### Instructions for the task
When you reach the line containing "the listener registry" in the records below, start copying exactly, and stop once you have copied the line containing "for each call".

Saved data entries:
━━━━━━━━━━━━━━━━━━━━━━━━━━━━━━
(** * The events module of miniflare: fetch and scheduled dispatch

    A shallow embedding of [src/modules/events.ts]: the two event classes
    with their side tables ([responseMap], [passThroughMap], [waitUntilMap]),
    the listener registry of [EventsModule], the two adapters for
    module-style handlers, and the two dispatch algorithms.

    Conventions of the embedding.
    - Objects with identity (events) are natural numbers allocated from a
      counter of the [Store]; the three WeakMaps of the source are finite
      maps keyed by that identity, shared by every dispatch.
    - A promise is described by how it settles: at what time, and with a
      value or an error, or never. [await] on it yields a [Completion].
    - User code (listeners, module handlers) is the environment of the
      module. A listener is the list of calls it makes on the event it is
      handed during its synchronous run, possibly ending in a [Throw]. A
      call made later, through a reference to the event that was kept, is
      the method of the event class applied to the store of that time.
    - Everything observable that a dispatch does besides its result (log
      warnings, the upstream fetch, the effects of listeners, and a marker
      for each call [listener(event)]) is appended to the [trace]. *)

From Stdlib Require Import ZArith Ascii String.
From stdpp Require Import gmap strings list fin_maps.

Local Open Scope string_scope.
Local Open Scope nat_scope.
Local Open Scope list_scope.
Local Open Scope stdpp_scope.

(** ** JavaScript values, errors, promises *)

(** The values that flow through [any]-typed positions: results of
    background tasks and thrown values. *)
Inductive Value :=
| VUndefined
| VNull
| VNumber (n : Z)
| VString (s : string)
| VError (name message : string)
| VFetchError (message type : string).

Definition TypeError (message : string) : Value := VError "TypeError" message.
Definition AssertionError (message : string) : Value :=
  VError "AssertionError" message.

(** First line of the [stack] of an error object. *)
Definition stack_of (name message : string) : string :=
  name +:+ ": " +:+ message.

(** The property read [e.stack]: [inl] is the value read, [inr] the
    TypeError raised when [e] is [undefined] or [null]. *)
Definition get_stack (e : Value) : Value + Value :=
  match e with
  | VUndefined =>
      inr (TypeError "Cannot read properties of undefined (reading 'stack')")
  | VNull =>
      inr (TypeError "Cannot read properties of null (reading 'stack')")
  | VNumber _ | VString _ => inl VUndefined
  | VError name message => inl (VString (stack_of name message))
  | VFetchError message _ => inl (VString (stack_of "FetchError" message))
  end.

(** How a computation that is awaited ends. *)
Inductive Completion (A : Type) :=
| Returns (v : A)
| Throws (e : Value)
| Hangs.
Arguments Returns {A} v.
Arguments Throws {A} e.
Arguments Hangs {A}.

Inductive Settlement (A : Type) :=
| Fulfilled (v : A)
| Rejected (e : Value).
Arguments Fulfilled {A} v.
Arguments Rejected {A} e.

Inductive Promise (A : Type) :=
| Settles (time : nat) (r : Settlement A)
| Pending.
Arguments Settles {A} time r.
Arguments Pending {A}.

(** An argument of type [A | Promise<A>]. *)
Inductive Awaitable (A : Type) :=
| Plain (v : A)
| Thenable (p : Promise A).
Arguments Plain {A} v.
Arguments Thenable {A} p.

(** [Promise.resolve(x)]: a promise is returned as it is, a plain value
    gives a promise that is already fulfilled. *)
Definition Promise_resolve {A} (x : Awaitable A) : Promise A :=
  match x with
  | Plain v => Settles 0 (Fulfilled v)
  | Thenable p => p
  end.

(** [await p]. *)
Definition await {A} (p : Promise A) : Completion A :=
  match p with
  | Settles _ (Fulfilled v) => Returns v
  | Settles _ (Rejected e) => Throws e
  | Pending => Hangs
  end.

(** *** [Promise.all]

    Called at time [now] on the elements [ps]. Every element is subscribed
    to in index order, so an element settled at time [t] is observed at
    time [max now t], and among elements observed at the same time the
    one of lower index is observed first. The aggregate rejects with the
    first rejection observed; it fulfils, with the values in index order,
    once every element has fulfilled. *)

Definition observed (now : nat) (t : nat) : nat := Nat.max now t.

Fixpoint first_rejection {A} (now : nat) (ps : list (Promise A))
    (best : option (nat * Value)) : option (nat * Value) :=
  match ps with
  | [] => best
  | Settles t (Rejected e) :: ps' =>
      let t' := observed now t in
      first_rejection now ps'
        (match best with
         | Some (tb, _) => if t' <? tb then Some (t', e) else best
         | None => Some (t', e)
         end)
  | _ :: ps' => first_rejection now ps' best
  end.

Fixpoint all_fulfilled {A} (ps : list (Promise A)) : option (list A) :=
  match ps with
  | [] => Some []
  | Settles _ (Fulfilled v) :: ps' =>
      match all_fulfilled ps' with
      | Some vs => Some (v :: vs)
      | None => None
      end
  | _ :: _ => None
  end.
━━━━━━━━━━━━━━━━━━━━━━━━━━━━━━
### Answer for this exercise
    the listener registry of [EventsModule], the two adapters for
    module-style handlers, and the two dispatch algorithms.

    Conventions of the embedding.
    - Objects with identity (events) are natural numbers allocated from a
      counter of the [Store]; the three WeakMaps of the source are finite
      maps keyed by that identity, shared by every dispatch.
    - A promise is described by how it settles: at what time, and with a
      value or an error, or never. [await] on it yields a [Completion].
    - User code (listeners, module handlers) is the environment of the
      module. A listener is the list of calls it makes on the event it is
      handed during its synchronous run, possibly ending in a [Throw]. A
      call made later, through a reference to the event that was kept, is
      the method of the event class applied to the store of that time.
    - Everything observable that a dispatch does besides its result (log
      warnings, the upstream fetch, the effects of listeners, and a marker
      for each call [listener(event)]) is appended to the [trace]. *)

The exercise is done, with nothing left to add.